> _Information given_:
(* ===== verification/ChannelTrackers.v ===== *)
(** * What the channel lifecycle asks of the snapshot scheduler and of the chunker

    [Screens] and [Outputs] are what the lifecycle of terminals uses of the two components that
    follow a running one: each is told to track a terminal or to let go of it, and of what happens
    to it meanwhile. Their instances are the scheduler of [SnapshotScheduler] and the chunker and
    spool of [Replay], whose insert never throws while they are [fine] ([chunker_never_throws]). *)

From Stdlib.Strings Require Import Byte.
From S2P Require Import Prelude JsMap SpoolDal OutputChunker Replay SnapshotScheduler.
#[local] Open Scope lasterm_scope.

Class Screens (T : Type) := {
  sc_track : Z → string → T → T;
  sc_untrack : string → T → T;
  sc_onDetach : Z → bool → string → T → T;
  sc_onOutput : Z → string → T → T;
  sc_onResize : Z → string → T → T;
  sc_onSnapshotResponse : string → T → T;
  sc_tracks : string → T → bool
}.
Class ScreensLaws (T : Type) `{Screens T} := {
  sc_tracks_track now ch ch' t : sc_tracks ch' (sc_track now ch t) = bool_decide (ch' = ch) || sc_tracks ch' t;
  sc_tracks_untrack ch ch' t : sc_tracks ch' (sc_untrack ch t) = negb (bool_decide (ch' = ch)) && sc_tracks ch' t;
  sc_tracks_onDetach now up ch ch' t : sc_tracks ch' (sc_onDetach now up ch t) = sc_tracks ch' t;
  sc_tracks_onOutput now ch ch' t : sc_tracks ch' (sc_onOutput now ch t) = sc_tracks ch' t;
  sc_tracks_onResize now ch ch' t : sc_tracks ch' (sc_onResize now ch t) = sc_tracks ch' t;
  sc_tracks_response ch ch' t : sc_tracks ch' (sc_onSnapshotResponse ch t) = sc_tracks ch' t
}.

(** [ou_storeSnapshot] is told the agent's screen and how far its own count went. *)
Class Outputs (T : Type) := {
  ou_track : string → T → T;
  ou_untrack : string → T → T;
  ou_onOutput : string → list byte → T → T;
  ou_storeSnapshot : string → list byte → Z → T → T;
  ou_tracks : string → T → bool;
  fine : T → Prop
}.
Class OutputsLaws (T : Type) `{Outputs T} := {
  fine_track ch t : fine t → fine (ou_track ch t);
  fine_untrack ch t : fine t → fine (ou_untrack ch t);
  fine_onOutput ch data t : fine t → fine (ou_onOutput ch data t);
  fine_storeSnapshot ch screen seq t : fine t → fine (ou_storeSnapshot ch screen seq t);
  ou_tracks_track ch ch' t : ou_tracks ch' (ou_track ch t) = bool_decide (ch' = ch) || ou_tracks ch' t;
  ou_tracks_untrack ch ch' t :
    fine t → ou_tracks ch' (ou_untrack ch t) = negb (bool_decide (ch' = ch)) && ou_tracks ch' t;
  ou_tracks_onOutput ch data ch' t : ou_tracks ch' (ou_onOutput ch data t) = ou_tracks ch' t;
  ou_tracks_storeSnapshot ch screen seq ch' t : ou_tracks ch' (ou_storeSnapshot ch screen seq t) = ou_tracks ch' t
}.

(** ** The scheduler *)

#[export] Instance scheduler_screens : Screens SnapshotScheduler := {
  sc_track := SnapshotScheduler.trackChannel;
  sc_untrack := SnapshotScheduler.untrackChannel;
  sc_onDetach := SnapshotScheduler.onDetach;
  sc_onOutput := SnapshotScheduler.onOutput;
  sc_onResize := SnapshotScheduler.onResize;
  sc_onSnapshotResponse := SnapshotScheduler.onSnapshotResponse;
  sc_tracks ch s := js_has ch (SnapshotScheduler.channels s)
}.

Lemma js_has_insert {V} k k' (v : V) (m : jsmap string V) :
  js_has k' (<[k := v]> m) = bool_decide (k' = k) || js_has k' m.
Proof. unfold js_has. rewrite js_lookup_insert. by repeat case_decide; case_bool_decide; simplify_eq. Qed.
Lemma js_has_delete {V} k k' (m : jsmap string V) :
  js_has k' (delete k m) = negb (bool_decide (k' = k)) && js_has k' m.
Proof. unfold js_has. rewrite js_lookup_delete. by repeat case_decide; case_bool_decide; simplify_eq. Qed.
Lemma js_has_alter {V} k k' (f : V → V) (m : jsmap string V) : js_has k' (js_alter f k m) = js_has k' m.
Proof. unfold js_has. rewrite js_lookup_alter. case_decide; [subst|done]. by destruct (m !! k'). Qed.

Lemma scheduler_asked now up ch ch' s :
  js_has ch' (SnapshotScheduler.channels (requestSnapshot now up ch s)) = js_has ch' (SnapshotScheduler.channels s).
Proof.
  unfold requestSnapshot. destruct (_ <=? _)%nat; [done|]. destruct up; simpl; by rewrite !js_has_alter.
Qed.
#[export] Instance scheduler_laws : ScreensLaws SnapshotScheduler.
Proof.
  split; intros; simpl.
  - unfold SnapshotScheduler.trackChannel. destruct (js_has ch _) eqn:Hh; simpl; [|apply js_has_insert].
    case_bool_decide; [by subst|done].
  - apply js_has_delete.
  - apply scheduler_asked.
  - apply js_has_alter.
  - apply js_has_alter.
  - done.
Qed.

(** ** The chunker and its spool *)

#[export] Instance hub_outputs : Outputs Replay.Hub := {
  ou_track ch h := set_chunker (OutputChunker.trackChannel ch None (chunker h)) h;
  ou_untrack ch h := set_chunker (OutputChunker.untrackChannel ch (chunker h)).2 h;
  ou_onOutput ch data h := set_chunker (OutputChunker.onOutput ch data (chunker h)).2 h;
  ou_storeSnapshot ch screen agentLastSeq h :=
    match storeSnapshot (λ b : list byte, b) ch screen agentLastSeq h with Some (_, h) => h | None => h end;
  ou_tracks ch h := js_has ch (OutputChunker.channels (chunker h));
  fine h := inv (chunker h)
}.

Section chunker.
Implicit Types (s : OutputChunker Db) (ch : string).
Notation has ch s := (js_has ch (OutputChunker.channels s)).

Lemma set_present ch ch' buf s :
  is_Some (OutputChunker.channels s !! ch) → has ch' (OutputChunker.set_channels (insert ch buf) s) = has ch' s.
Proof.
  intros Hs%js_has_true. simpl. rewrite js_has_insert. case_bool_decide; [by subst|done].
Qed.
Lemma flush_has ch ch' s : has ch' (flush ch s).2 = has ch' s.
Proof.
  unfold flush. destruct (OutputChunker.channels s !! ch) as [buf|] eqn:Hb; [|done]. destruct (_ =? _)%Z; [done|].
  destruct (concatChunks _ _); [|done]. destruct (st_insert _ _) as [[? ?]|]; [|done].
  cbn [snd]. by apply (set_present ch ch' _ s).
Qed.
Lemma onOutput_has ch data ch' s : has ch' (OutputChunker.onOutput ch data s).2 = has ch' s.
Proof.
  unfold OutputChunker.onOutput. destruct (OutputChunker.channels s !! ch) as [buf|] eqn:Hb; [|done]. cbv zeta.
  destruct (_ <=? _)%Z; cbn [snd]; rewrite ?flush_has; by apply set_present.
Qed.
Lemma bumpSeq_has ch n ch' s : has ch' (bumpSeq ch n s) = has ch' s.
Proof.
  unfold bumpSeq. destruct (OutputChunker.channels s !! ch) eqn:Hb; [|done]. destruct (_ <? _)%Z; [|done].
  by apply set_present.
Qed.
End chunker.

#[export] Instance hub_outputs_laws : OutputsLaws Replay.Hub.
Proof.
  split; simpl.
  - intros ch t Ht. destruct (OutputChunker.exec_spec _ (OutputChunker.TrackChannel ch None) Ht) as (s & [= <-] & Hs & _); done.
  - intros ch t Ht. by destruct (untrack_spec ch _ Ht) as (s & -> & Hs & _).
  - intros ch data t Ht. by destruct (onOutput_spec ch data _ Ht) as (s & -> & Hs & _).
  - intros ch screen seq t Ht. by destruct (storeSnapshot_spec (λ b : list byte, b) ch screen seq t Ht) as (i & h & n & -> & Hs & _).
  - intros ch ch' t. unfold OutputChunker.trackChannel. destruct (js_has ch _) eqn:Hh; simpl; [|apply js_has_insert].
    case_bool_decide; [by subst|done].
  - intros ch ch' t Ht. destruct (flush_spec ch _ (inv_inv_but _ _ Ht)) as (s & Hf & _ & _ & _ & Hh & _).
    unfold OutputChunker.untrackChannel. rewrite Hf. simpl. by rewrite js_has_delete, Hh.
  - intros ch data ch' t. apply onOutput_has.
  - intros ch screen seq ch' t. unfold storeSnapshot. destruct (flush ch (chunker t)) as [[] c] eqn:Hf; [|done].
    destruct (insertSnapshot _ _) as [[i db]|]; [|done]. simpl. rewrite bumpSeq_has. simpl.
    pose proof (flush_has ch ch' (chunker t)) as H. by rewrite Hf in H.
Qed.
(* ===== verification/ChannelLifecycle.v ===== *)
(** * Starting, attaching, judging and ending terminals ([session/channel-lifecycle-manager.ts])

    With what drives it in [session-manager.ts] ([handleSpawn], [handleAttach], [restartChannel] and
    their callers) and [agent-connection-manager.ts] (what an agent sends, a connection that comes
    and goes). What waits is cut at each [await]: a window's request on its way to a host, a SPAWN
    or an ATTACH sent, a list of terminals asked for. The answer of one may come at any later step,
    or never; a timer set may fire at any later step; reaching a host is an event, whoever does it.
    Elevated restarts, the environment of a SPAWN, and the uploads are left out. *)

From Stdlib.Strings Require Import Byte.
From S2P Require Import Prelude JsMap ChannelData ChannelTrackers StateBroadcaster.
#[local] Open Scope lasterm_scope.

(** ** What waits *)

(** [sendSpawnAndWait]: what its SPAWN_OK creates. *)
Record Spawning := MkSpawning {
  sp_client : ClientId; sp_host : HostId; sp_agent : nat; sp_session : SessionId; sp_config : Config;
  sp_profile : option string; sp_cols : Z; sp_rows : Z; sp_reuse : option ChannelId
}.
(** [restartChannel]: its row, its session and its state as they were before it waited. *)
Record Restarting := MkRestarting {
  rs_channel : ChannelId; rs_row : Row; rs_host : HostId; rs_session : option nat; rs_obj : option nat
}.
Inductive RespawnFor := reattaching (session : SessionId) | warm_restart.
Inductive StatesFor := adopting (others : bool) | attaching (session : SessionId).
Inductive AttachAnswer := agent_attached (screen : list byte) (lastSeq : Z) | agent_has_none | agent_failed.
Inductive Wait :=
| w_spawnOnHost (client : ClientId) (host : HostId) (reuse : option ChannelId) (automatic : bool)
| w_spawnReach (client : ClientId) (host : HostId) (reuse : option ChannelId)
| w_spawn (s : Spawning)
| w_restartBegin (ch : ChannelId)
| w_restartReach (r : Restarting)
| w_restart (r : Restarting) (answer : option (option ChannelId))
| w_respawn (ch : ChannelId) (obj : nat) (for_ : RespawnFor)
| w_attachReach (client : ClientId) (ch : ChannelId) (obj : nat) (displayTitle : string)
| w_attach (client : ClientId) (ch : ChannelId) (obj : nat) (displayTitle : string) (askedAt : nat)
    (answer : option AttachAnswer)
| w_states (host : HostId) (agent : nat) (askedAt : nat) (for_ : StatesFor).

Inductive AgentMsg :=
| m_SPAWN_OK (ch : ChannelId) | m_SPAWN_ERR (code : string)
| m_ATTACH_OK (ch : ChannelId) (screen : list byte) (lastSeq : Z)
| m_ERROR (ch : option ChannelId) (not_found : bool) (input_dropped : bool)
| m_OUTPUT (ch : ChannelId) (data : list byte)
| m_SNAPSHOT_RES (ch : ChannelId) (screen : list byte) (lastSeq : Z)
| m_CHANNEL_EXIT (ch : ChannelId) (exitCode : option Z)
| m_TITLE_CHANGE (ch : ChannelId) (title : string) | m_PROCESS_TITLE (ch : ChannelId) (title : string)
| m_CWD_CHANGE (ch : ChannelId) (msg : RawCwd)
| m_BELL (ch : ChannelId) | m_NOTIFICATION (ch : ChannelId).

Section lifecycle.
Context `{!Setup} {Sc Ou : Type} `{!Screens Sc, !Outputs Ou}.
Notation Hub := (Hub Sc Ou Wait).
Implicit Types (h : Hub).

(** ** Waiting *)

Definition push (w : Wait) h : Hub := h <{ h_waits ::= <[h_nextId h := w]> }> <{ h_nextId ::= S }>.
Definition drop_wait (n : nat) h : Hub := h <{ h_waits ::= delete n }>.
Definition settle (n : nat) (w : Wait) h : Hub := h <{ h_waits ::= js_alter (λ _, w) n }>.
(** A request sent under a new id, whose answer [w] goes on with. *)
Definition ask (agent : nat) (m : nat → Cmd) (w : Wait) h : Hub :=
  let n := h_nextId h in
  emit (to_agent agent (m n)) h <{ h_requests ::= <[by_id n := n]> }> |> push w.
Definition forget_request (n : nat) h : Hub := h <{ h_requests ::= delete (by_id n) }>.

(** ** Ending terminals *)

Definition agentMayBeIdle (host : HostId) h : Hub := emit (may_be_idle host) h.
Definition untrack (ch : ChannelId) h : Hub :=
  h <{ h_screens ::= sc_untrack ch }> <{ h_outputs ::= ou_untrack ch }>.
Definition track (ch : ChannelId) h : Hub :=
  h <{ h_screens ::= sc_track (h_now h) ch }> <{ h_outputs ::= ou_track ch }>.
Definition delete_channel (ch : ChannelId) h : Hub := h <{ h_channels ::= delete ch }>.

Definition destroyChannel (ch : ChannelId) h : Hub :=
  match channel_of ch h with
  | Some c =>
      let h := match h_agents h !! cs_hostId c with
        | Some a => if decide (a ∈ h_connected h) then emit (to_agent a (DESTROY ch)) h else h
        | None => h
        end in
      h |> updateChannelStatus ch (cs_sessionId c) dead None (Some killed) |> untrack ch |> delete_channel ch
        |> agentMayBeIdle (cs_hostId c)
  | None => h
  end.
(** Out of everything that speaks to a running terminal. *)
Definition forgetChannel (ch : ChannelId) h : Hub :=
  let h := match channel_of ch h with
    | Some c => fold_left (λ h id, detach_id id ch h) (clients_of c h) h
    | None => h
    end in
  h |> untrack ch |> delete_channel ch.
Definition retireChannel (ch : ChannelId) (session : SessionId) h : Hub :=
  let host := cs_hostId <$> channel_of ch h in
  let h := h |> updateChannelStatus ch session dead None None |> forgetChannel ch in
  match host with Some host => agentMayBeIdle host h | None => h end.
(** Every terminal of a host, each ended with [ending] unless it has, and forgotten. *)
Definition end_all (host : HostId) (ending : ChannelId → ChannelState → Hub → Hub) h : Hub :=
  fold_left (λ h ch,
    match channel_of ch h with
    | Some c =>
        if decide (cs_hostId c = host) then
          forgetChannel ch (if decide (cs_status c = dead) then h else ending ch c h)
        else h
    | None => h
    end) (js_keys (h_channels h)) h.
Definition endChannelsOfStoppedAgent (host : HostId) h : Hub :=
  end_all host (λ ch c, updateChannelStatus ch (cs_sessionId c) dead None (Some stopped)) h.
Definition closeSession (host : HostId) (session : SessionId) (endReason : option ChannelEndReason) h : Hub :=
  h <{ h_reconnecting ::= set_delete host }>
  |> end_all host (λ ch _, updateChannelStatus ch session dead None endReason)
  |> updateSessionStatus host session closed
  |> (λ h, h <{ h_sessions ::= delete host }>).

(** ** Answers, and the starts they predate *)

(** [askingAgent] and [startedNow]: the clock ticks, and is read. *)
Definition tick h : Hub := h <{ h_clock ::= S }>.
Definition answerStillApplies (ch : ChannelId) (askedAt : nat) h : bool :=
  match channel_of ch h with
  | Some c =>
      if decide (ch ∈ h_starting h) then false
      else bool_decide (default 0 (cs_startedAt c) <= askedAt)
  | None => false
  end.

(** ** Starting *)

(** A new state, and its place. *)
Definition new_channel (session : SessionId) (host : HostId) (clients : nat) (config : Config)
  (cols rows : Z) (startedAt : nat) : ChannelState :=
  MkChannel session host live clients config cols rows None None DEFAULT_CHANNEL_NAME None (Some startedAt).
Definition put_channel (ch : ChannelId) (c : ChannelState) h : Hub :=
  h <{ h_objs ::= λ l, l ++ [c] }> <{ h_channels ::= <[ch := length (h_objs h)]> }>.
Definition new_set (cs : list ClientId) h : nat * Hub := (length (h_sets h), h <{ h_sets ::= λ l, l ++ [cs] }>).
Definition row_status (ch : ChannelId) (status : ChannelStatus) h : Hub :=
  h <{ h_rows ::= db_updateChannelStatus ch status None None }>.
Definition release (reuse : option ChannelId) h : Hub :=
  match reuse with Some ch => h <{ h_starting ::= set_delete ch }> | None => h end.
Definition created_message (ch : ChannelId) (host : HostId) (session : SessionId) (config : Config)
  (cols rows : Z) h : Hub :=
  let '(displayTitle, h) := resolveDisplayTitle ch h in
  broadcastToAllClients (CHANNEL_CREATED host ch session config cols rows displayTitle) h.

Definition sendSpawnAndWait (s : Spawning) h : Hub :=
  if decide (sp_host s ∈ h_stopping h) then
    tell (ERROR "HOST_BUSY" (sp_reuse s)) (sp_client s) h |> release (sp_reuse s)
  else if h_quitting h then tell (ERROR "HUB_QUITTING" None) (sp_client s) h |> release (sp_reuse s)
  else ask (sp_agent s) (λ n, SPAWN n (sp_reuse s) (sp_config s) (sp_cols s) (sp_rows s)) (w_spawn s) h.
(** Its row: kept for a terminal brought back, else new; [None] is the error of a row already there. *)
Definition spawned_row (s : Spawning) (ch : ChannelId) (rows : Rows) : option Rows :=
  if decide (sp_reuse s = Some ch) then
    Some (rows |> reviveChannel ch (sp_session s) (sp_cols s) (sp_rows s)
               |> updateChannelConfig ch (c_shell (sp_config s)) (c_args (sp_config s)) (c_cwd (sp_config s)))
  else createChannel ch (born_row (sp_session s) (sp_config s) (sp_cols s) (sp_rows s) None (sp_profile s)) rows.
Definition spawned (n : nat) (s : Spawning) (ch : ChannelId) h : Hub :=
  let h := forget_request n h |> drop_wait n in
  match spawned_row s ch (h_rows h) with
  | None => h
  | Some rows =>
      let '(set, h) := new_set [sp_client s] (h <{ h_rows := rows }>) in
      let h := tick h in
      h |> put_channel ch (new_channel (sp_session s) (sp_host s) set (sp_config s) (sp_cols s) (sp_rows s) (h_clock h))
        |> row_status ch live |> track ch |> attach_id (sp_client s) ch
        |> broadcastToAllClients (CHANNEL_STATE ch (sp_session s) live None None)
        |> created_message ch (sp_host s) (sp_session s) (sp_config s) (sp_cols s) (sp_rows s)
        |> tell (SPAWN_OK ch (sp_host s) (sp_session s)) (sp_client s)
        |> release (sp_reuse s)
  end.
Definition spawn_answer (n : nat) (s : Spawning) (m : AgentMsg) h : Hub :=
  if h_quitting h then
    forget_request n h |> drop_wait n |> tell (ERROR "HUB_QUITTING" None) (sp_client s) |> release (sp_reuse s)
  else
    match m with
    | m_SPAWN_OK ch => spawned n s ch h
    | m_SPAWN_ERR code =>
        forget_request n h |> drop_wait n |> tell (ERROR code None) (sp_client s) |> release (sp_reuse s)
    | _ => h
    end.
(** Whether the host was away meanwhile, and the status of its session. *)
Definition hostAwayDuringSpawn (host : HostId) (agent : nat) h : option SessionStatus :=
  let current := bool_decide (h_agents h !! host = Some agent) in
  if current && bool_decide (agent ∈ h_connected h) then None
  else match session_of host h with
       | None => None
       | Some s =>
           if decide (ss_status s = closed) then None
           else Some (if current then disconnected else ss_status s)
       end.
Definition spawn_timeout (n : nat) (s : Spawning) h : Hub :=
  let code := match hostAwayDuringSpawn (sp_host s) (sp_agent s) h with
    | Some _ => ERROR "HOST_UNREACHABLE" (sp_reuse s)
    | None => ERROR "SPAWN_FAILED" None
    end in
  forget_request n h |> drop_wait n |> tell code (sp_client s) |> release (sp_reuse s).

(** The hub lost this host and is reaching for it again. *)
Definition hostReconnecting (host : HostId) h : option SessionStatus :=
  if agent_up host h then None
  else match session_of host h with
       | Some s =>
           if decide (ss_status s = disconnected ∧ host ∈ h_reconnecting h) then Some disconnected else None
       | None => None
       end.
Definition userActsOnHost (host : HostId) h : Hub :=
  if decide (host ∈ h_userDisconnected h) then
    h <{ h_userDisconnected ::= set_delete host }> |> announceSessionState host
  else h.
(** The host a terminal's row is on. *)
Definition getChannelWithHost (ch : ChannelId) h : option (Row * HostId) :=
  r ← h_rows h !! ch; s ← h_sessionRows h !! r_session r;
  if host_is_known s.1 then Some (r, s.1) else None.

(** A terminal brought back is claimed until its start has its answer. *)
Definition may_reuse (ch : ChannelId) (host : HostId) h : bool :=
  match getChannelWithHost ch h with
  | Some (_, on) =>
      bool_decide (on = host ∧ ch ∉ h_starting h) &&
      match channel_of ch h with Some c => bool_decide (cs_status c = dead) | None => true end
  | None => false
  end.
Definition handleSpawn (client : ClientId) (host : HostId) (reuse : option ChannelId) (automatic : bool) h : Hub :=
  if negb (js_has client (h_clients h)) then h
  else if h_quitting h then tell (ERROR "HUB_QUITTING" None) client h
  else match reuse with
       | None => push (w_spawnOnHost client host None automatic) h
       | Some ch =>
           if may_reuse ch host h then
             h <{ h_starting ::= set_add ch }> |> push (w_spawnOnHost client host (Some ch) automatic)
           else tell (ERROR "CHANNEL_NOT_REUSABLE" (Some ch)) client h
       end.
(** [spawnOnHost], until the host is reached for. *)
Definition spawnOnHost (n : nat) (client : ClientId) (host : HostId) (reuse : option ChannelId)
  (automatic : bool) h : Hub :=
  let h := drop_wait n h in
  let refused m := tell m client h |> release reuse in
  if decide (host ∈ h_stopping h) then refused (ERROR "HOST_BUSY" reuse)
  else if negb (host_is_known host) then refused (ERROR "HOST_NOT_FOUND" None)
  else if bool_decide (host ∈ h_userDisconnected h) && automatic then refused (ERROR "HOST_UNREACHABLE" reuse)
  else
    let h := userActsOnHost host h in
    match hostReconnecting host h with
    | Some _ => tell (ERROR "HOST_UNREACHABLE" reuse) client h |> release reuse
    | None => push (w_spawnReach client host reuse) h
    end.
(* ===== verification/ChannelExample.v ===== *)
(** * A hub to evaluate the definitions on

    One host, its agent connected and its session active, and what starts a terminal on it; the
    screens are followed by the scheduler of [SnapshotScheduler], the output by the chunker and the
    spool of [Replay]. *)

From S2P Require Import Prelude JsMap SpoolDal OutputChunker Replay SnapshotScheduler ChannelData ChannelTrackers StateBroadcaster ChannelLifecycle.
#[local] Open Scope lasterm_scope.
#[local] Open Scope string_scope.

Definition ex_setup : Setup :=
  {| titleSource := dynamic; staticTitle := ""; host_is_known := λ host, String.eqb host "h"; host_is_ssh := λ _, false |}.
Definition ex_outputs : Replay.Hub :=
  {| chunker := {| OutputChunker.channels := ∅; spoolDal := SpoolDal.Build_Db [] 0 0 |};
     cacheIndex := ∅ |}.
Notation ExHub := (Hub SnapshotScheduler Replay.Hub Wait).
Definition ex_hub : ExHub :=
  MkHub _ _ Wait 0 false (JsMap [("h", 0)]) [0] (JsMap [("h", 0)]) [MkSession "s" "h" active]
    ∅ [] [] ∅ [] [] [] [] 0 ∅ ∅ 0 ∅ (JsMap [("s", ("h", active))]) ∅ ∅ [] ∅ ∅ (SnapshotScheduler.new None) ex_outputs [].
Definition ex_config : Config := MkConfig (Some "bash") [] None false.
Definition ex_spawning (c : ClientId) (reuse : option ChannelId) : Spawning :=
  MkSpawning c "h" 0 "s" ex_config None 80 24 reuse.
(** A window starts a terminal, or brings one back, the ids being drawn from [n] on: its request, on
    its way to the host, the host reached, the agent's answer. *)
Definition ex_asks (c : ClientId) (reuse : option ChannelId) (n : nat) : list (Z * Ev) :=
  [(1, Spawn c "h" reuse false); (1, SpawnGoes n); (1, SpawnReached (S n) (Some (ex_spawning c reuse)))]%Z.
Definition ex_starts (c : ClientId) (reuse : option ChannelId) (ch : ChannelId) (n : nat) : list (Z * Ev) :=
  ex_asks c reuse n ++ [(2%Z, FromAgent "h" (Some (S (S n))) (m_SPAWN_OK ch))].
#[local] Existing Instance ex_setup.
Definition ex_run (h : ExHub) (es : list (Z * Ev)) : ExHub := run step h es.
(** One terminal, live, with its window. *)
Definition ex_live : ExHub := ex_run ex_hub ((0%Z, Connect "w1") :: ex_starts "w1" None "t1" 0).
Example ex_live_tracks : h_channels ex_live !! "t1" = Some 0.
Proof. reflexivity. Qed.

> _Your instructions_: Both the line containing "their callers) and" and the line containing "or an ATTACH" belong in the answer. Print them and every line above that falls between them exactly, and no others.

> _Exercise output_:
    their callers) and [agent-connection-manager.ts] (what an agent sends, a connection that comes
    and goes). What waits is cut at each [await]: a window's request on its way to a host, a SPAWN
    or an ATTACH sent, a list of terminals asked for. The answer of one may come at any later step,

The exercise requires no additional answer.